Their name comes from the Greek phagein, 'to eat or devour ', and kutos, 'hollow vessel'. Phagocytes were first seen in 1882 by Ilya Ilyich Mechnikov. Phagocytes can be found in many animals. Some amoebae behave like macrophages, and scientists think macrophages evolved a long time ago.
Phagocytes of humans and other animals are called professional or non-professional, depending on how good they are at phagocytosis. The professional phagocytes are neutrophils, monocytes, macrophages, dendritic cells, and mast cells. The reason they are called professional phagocytes is because they have receptors on their surfaces which can detect harmful objects, such as bacteria. Phagocytes are very important in fighting infections and in getting rid of dead and dying cells.
What a phagocyte doesEdit
When there is an infection, phagocytes move to the bacteria by sensing chemicals. These chemicals may come from bacteria or from other phagocytes that are already there. The phagocytes move by a way called chemotaxis.

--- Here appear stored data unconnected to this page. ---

Lemma failing_step cb d e k w :
  counted cb k w -> 0 <= k -> 0 <= d -> 0 < monitoringPeriod cb ->
  exists w',
    execute cb (failing d e) w = (Throw e, w') /\
    redis_up w' = true /\ clock w' = clock w + d /\ invoked w' = S (invoked w) /\
    holds (clock w') (failureKey cb) (Js.toString (next_count cb d k)) (redis w') /\
    holds (clock w') (lastFailureKey cb) (Js.toString (clock w')) (redis w') /\
    if failureThreshold cb <=? next_count cb d k then
      holds (clock w') (stateKey cb) "OPEN" (redis w')
    else counted cb (next_count cb d k) w'.
Proof.
  intros Hcnt Hk Hd Hmp.
  destruct (counted_later cb d k w Hcnt Hk Hd) as (n & Hn & Hnext).
  destruct Hcnt as (Hup & Hs & Hf).
  assert (Hex : execute cb (failing d e) w = attempt cb "CLOSED" (failing d e) w).
  { unfold execute, bind.
    rewrite (gate_passes_read cb "CLOSED" w Hup (getState_absent _ _ Hup Hs))
      by discriminate.
    reflexivity. }
  destruct (attempt_failure cb "CLOSED" (failing d e) w e (redis w) (clock w + d) n
              Hup Hmp eq_refl Hn) as (w' & He & Hup' & Hc & Hfk & Hlk & Hrest).
  pose proof (attempt_invokes_once cb "CLOSED" (failing d e) w) as Hi.
  rewrite He in Hi. cbn [snd] in Hi.
  rewrite Hnext in *.
  exists w'. rewrite Hex, Hc.
  split; [exact He|]. split; [exact Hup'|]. split; [reflexivity|]. split; [exact Hi|].
  split; [eexists; exact Hfk|]. split; [exact Hlk|].
  destruct (failureThreshold cb <=? next_count cb d k); [apply Hrest|].
  split; [exact Hup'|]. rewrite Hc. split.
  - rewrite Hrest by (apply state_ne_failure || apply state_ne_last).
    apply (find_none_later (clock w)); [lia|exact Hs].
  - pose proof (next_count_pos cb d k Hk).
    destruct (Z.eqb_spec (next_count cb d k) 0); [lia|exact Hfk].
Qed.

Lemma execute_times_add cb fn a b w :
  execute_times cb fn (a + b) w =
    let '(r1, w1) := execute_times cb fn a w in
    let '(r2, w2) := execute_times cb fn b w1 in
    ((r1 ++ r2)%list, w2).
Proof.
  revert w. induction a as [|a IH]; intros w; cbn [execute_times Nat.add].
  - destruct (execute_times cb fn b w) as [r2 w2]. reflexivity.
  - destruct (execute_times cb fn 1 w) as [x y] eqn:E. clear E x y.
    destruct (execute cb fn w) as [r w1]. rewrite IH.
    destruct (execute_times cb fn a w1) as [r1 w2].
    destruct (execute_times cb fn b w2) as [r2 w3]. reflexivity.
Qed.

(** Failures that never bring the count to the threshold leave the
    breaker closed, each rethrowing the operation's own error. *)
Lemma failing_run cb d e calls : forall k w,
  counted cb k w -> 0 <= k -> 0 <= d -> 0 < monitoringPeriod cb ->
  (forall j, (1 <= j <= calls)%nat ->
             Nat.iter j (next_count cb d) k < failureThreshold cb) ->
  exists w',
    execute_times cb (failing d e) calls w = (replicate calls (Throw e), w') /\
    counted cb (Nat.iter calls (next_count cb d) k) w' /\
    clock w' = clock w + Z.of_nat calls * d /\
    invoked w' = (invoked w + calls)%nat.
Proof.
  induction calls as [|calls IH]; intros k w Hcnt Hk Hd Hmp Hlow.
  - exists w. cbn. repeat split; try apply Hcnt; try lia.
  - destruct (failing_step cb d e k w Hcnt Hk Hd Hmp)
      as (w1 & He & _ & Hc & Hi & _ & _ & Hst).
    pose proof (Hlow 1%nat ltac:(lia)) as H1. cbn [Nat.iter nat_rect] in H1.
    destruct (Z.leb_spec (failureThreshold cb) (next_count cb d k)); [lia|].
    destruct (IH (next_count cb d k) w1 Hst
                ltac:(pose proof (next_count_pos cb d k Hk); lia) Hd Hmp)
      as (w' & He' & Hcnt' & Hc' & Hi').
    { intros j Hj. rewrite <- Nat.iter_succ_r. apply Hlow. lia. }
    exists w'. cbn [execute_times]. rewrite He, He'.
    split; [reflexivity|]. rewrite Nat.iter_succ_r.
    split; [exact Hcnt'|]. split; lia.
Qed.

When bacteria touch a phagocyte, they bind to the receptors on the phagocyte and are eaten (phagocytosed). When bacteria enter some phagocytes, the phagocytes use oxidants and nitric oxide to kill the pathogen. After phagocytosis, macrophages and dendritic cells can also do 'antigen presentation': this is when the phagocyte moves parts of the killed bacteria back to its surface. These parts are then shown to other cells of the immune system. Some phagocytes then move to the body's lymph nodes and show the bacterial parts to white blood cells called lymphocytes. This action is important in getting immunity.

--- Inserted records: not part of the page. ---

Lemma same_scanner_trans a b c :
  same_scanner a b -> same_scanner b c -> same_scanner a c.
Proof.
  unfold same_scanner. intros (A1&A2&A3&A4&A5&A6&A7&A8) (B1&B2&B3&B4&B5&B6&B7&B8).
  repeat split; congruence.
Qed.

Lemma written_app a b : written (a ++ b) = written a ++ written b.
Proof.
  induction a as [|e a IH]; simpl; [reflexivity|].
  destruct e; simpl; now rewrite ?IH.
Qed.

Lemma switch_sink_frame cfg w st st' :
  switch_sink cfg w st = Next st' ->
  same_scanner st st' /\ emitstrings st' = emitstrings st /\
  lastemitted st' = lastemitted st /\
  written (trace st') = written (trace st).
Proof.
  unfold switch_sink, open_sink. intros H.
  destruct (gbl_frag cfg);
    [injection H as <-; repeat split| |];
    (destruct (idx (emitgroups st) (lastemitted st)) as [[g|]|];
       try discriminate;
     destruct (gbl_out cfg) as [template|]; try discriminate;
     destruct (strcmp (last_group st) g);
       [injection H as <-; repeat split| |]).
  1,2: destruct (file_exists _ _); [discriminate|].
  all: simpl in H; destruct (can_write w _); [|discriminate];
    injection H as <-; simpl; repeat split;
    rewrite !written_app; simpl; now rewrite !app_nil_r.
Qed.

Lemma emit_slot_spec cfg w st st' :
  emit_slot cfg w st = Next st' ->
  exists s,
    idx (emitstrings st) (lastemitted st) = Some (Live s) /\
    emitstrings st'
    = <[Z.to_nat (lastemitted st) := Released]> (emitstrings st) /\
    written (trace st') = written (trace st) ++ [s] /\
    lastemitted st' = lastemitted st /\ same_scanner st st'.
Proof.
  unfold emit_slot. intros H.
  destruct (switch_sink cfg w st) as [st1| | |] eqn:E; simpl in H;
    try discriminate.
  destruct (switch_sink_frame _ _ _ _ E) as (Sc & Es & El & Ew).
  rewrite Es, El in H.
  destruct (idx (emitstrings st) (lastemitted st)) as [[|s|]|];
    try discriminate.
  injection H as <-. exists s. simpl. rewrite ?Es, ?El.
  repeat split; try apply Sc.
  rewrite written_app, Ew. reflexivity.
Qed.

(** ** The memory held by the reorder buffer *)

Lemma highest_filled_bound slots :
  -1 <= highest_filled slots < Z.of_nat (length slots).
Proof.
  induction slots as [|s slots IH]; simpl; [lia|].
  destruct (highest_filled slots <? 0) eqn:E.
  - destruct s; lia.
  - apply Z.ltb_ge in E. lia.
Qed.

Lemma highest_filled_ge slots : forall p s,
  slots !! p = Some s -> s <> Null -> Z.of_nat p <= highest_filled slots.
Proof.
  induction slots as [|x slots IH]; intros p s Hp Hs; [discriminate|].
  simpl. pose proof (highest_filled_bound slots) as B.
  destruct p as [|p]; simpl in Hp.
  - injection Hp as ->. destruct (highest_filled slots <? 0) eqn:E.
    + destruct s; [congruence|lia|lia].
    + apply Z.ltb_ge in E. lia.
  - specialize (IH p s Hp Hs).
    destruct (highest_filled slots <? 0) eqn:E.
    + apply Z.ltb_lt in E. lia.
    + lia.
Qed.

Lemma count_live_app a b :
  count_live (a ++ b) = (count_live a + count_live b)%nat.
Proof. induction a as [|s a IH]; simpl; [reflexivity|]. rewrite IH. lia. Qed.

Lemma count_live_none slots :
  (forall p s, slots !! p = Some s -> is_live s = false) ->
  count_live slots = O.
Proof.
  induction slots as [|x slots IH]; intros H; simpl; [reflexivity|].
  rewrite (H O x eq_refl), IH; [reflexivity|].
  intros p s Hp. apply (H (S p) s Hp).
Qed.

Lemma count_live_le slots : (count_live slots <= length slots)%nat.
Proof.
  induction slots as [|x slots IH]; simpl; [lia|]. destruct (is_live x); lia.
Qed.

Lemma count_live_range slots (a b : nat) :
  (a <= b)%nat ->
  (forall p s, slots !! p = Some s -> is_live s = true -> (a <= p < b)%nat) ->
  (count_live slots <= b - a)%nat.
Proof.
  intros Hab H.
  rewrite <- (take_drop a slots), count_live_app.
  rewrite (count_live_none (take a slots)).
  2:{ intros p s Hp. apply lookup_take_Some in Hp. destruct Hp as [Hp Hl].
      destruct (is_live s) eqn:L; [|reflexivity].
      specialize (H p s Hp L). lia. }
  rewrite <- (take_drop (b - a) (drop a slots)), count_live_app.
  rewrite (count_live_none (drop (b - a) (drop a slots))).
  2:{ intros p s Hp. rewrite !lookup_drop in Hp.
      destruct (is_live s) eqn:L; [|reflexivity].
      specialize (H _ s Hp L). lia. }
  pose proof (count_live_le (take (b - a) (drop a slots))) as L.
  rewrite length_take in L. lia.
Qed.

Lemma flushed_released_bound st :
  flushed_released st ->
  Z.of_nat (resident st)
  <= highest_filled (emitstrings st) - (lastemitted st + 1) + 1 /\
  forall p s, emitstrings st !! p = Some s ->
    Z.of_nat p < lastemitted st + 1 -> s = Released.
Proof.
  intros [B H]. split.
  2:{ intros p s Hp L. apply (H p s Hp). lia. }
  pose proof (highest_filled_bound (emitstrings st)) as HB.
  assert (HL : lastemitted st <= highest_filled (emitstrings st)).
  { destruct (Z_lt_le_dec (lastemitted st) 0) as [L|G]; [lia|].
    destruct (emitstrings st !! Z.to_nat (lastemitted st)) as [s|] eqn:E.
    - destruct (H _ s E) as [R _]. rewrite R in E; [|lia].
      pose proof (highest_filled_ge _ _ _ E ltac:(discriminate)). lia.
    - apply lookup_ge_None in E. lia. }
  unfold resident.
  pose proof (count_live_range (emitstrings st)
                (Z.to_nat (lastemitted st + 1))
                (Z.to_nat (highest_filled (emitstrings st) + 1))
                ltac:(lia)) as C.
  assert (count_live (emitstrings st)
          <= Z.to_nat (highest_filled (emitstrings st) + 1)
             - Z.to_nat (lastemitted st + 1))%nat; [|lia].
  apply C. intros p s Hp L. destruct (H p s Hp) as [R NR].
  assert (Hn : s <> Null) by (destruct s; simpl in L; congruence).
  pose proof (highest_filled_ge _ _ _ Hp Hn).
  destruct (Z_le_gt_dec (Z.of_nat p) (lastemitted st)) as [Le|Gt].
  - rewrite (R Le) in L. discriminate.
  - lia.
Qed.

(** An invariant of one turn of the drain loop is an invariant of the
    loop; the loop is left at a null cell, or for [bye] at the last
    position. *)
Lemma drain_invariant cfg w entrynum (P : state -> Prop) :
  (forall st st',
     P st ->
     emit_slot cfg w (set_lastemitted (lastemitted st + 1) st) = Next st' ->
     P st') ->
  forall fuel st r,
    P st ->
    (drain fuel cfg w entrynum st = Next r ->
     P r /\ idx (emitstrings r) (lastemitted r + 1) = Some Null) /\
    (drain fuel cfg w entrynum st = GotoBye r ->
     P r /\ lastemitted r = Z.of_nat entrynum - 1).
Proof.
  intros Hturn. induction fuel as [|f IH]; intros st r HP.
  - split; discriminate.
  - rewrite drain_S.
    destruct (idx (emitstrings st) (lastemitted st + 1)) as [s|] eqn:Hs;
      [|split; discriminate].
    assert (Go :
      (bind (emit_slot cfg w (set_lastemitted (lastemitted st + 1) st))
         (fun st0 =>
            if lastemitted st0 =? Z.of_nat entrynum - 1 then GotoBye st0
            else drain f cfg w entrynum st0) = Next r ->
       P r /\ idx (emitstrings r) (lastemitted r + 1) = Some Null) /\
      (bind (emit_slot cfg w (set_lastemitted (lastemitted st + 1) st))
         (fun st0 =>
            if lastemitted st0 =? Z.of_nat entrynum - 1 then GotoBye st0
            else drain f cfg w entrynum st0) = GotoBye r ->
       P r /\ lastemitted r = Z.of_nat entrynum - 1)).
    { destruct (emit_slot cfg w (set_lastemitted (lastemitted st + 1) st))
        as [st1|st1| |] eqn:E; simpl; try (split; discriminate).
      - specialize (Hturn st st1 HP E).
        destruct (lastemitted st1 =? Z.of_nat entrynum - 1) eqn:L.
        + split; [discriminate|]. intros H. injection H as <-.
          apply Z.eqb_eq in L. auto.
        + apply IH, Hturn.
      - exfalso. exact (emit_slot_no_bye _ _ _ _ E). }
    destruct s; [|exact Go|exact Go].
    split; [|discriminate]. intros H. injection H as <-. auto.
Qed.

Many bacteria have ways to not be eaten or killed by phagocytes. They may avoid contact by
- growing in places phagocytes cannot reach,
- putting out chemicals which make it difficult for phagocytes to get to an infection
- interfering with the immune response which causes phagocytes to respond
- tricking the immune system into treating them as "self", by coating themselves with a natural substance.